Exercise material:
[Start of Attachment]
Fixpoint compileWhere (entity : EntityMeta) (w : WhereClause) {struct w} : C string :=
  match w with
  | mkWhere conds op _ =>
      conditions <-! (fix go (cs : list Condition) (acc : list string) : C (list string) :=
         match cs with
         | [] => se_ret acc
         | cond :: cs' =>
             sql <-! compileCondition entity cond ;;
             go cs' (keep sql acc)
         end) conds [] ;;
      se_ret (close_conditions conditions op)
  end
with compileCondition (entity : EntityMeta) (cond : Condition) {struct cond} : C string :=
  match cond with
  | mkCond field op v not sq (Some nested) =>
      sql <-! compileWhere entity nested ;;
      se_ret (if not then "NOT (" +:+ sql +:+ ")" else sql)
  | mkCond field op v not sq None =>
      if String.eqb field "" then compileTextSearch (mkCond field op v not sq None) entity
      else compileLeaf (mkCond field op v not sq None) entity
  end.

Definition opt_compileWhere (entity : EntityMeta) (w : option WhereClause) : C string :=
  match w with
  | None => se_ret ""
  | Some w => compileWhere entity w
  end.

Definition compileWhereWithSoftDelete (w : option WhereClause) (entity : EntityMeta) : C string :=
  whereSQL <-! opt_compileWhere entity w ;;
  let conditions := keep whereSQL [] in
  let conditions :=
    if String.eqb (SoftDelete entity) "" then conditions
    else (conditions ++ [quoteIdent (SoftDelete entity) +:+ " IS NULL"])%list in
  match conditions with
  | [] => se_ret ""
  | [s] => se_ret s
  | _ => se_ret ("(" +:+ Join conditions ") AND (" +:+ ")")
  end.

(** [" WHERE " + whereSQL], or nothing. *)
Definition where_part (whereSQL : string) : string :=
  if String.eqb whereSQL "" then "" else " WHERE " +:+ whereSQL.

Definition with_entity {A} (q : Query) (k : EntityMeta -> C A) : C A := fun c =>
  match getEntity (entities c) (q_Entity q) with
  | None => (c, Err (ErrUnknownEntity (q_Entity q)))
  | Some entity => k entity c
  end.

Definition order_sql (entity : EntityMeta) (o : OrderClause) : string :=
  qcol entity (o_Field o) +:+ " " +:+
  match o_Direction o with OrderDesc => "DESC" | OrderAsc => "ASC" end.

Definition list_part (kw : string) (l : list string) : string :=
  match l with [] => "" | _ => kw +:+ Join l ", " end.

Definition int_part (kw : string) (o : option Z) : string :=
  match o with None => "" | Some z => kw +:+ Itoa z end.

Definition compileSelect (q : Query) : C string :=
  with_entity q (fun entity =>
    whereSQL <-! compileWhereWithSoftDelete (q_Where q) entity ;;
    havingSQL <-! match q_Having q with
                  | None => se_ret ""
                  | Some h => s <-! compileWhere entity h ;; se_ret (" HAVING " +:+ s)
                  end ;;
    se_ret ("SELECT " +:+
      match q_Fields q with [] => "*" | fs => Join (map (qcol entity) fs) ", " end +:+
      " FROM " +:+ quoteIdent (TableName entity) +:+
      where_part whereSQL +:+
      list_part " GROUP BY " (map (qcol entity) (q_GroupBy q)) +:+
      havingSQL +:+
      list_part " ORDER BY " (map (order_sql entity) (q_OrderBy q)) +:+
      int_part " LIMIT " (q_Limit q) +:+
      int_part " OFFSET " (q_Offset q))).

Definition compileCount (q : Query) : C string :=
  with_entity q (fun entity =>
    whereSQL <-! compileWhereWithSoftDelete (q_Where q) entity ;;
    se_ret ("SELECT COUNT(*) FROM " +:+ quoteIdent (TableName entity) +:+ where_part whereSQL)).

Definition funcName (t : QueryType) : string :=
  match t with
  | QuerySum => "SUM" | QueryAvg => "AVG" | QueryMin => "MIN" | QueryMax => "MAX" | _ => ""
  end.

Definition compileAggregateFunc (q : Query) : C string :=
  with_entity q (fun entity =>
    whereSQL <-! compileWhereWithSoftDelete (q_Where q) entity ;;
    se_ret ("SELECT " +:+ funcName (q_Type q) +:+ "(" +:+ qcol entity (q_AggField q) +:+ ") FROM " +:+
      quoteIdent (TableName entity) +:+ where_part whereSQL)).

Definition set_sql (col p : string) (op : UpdateOp) : string :=
  match op with
  | UpdateSetValue => col +:+ " = " +:+ p
  | UpdateIncrement => col +:+ " = " +:+ col +:+ " + " +:+ p
  | UpdateDecrement => col +:+ " = " +:+ col +:+ " - " +:+ p
  | UpdateAppend => col +:+ " = array_append(" +:+ col +:+ ", " +:+ p +:+ ")"
  | UpdateRemove => col +:+ " = array_remove(" +:+ col +:+ ", " +:+ p +:+ ")"
  end.

Fixpoint compile_sets (entity : EntityMeta) (us : list UpdateSet) (sets : list string) : C (list string) :=
  match us with
  | [] => se_ret sets
  | u :: us' =>
      p <-! bind_param (u_Value u) ;;
      compile_sets entity us' (sets ++ [set_sql (qcol entity (u_Field u)) p (u_Op u)])%list
  end.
[End of Attachment]
Activity:
Precisely reproduce the lines of the entries, beginning at the first and ending at the one containing "[s] => se_ret s". Add nothing.

Solution to this task:
Fixpoint compileWhere (entity : EntityMeta) (w : WhereClause) {struct w} : C string :=
  match w with
  | mkWhere conds op _ =>
      conditions <-! (fix go (cs : list Condition) (acc : list string) : C (list string) :=
         match cs with
         | [] => se_ret acc
         | cond :: cs' =>
             sql <-! compileCondition entity cond ;;
             go cs' (keep sql acc)
         end) conds [] ;;
      se_ret (close_conditions conditions op)
  end
with compileCondition (entity : EntityMeta) (cond : Condition) {struct cond} : C string :=
  match cond with
  | mkCond field op v not sq (Some nested) =>
      sql <-! compileWhere entity nested ;;
      se_ret (if not then "NOT (" +:+ sql +:+ ")" else sql)
  | mkCond field op v not sq None =>
      if String.eqb field "" then compileTextSearch (mkCond field op v not sq None) entity
      else compileLeaf (mkCond field op v not sq None) entity
  end.

Definition opt_compileWhere (entity : EntityMeta) (w : option WhereClause) : C string :=
  match w with
  | None => se_ret ""
  | Some w => compileWhere entity w
  end.

Definition compileWhereWithSoftDelete (w : option WhereClause) (entity : EntityMeta) : C string :=
  whereSQL <-! opt_compileWhere entity w ;;
  let conditions := keep whereSQL [] in
  let conditions :=
    if String.eqb (SoftDelete entity) "" then conditions
    else (conditions ++ [quoteIdent (SoftDelete entity) +:+ " IS NULL"])%list in
  match conditions with
  | [] => se_ret ""
  | [s] => se_ret s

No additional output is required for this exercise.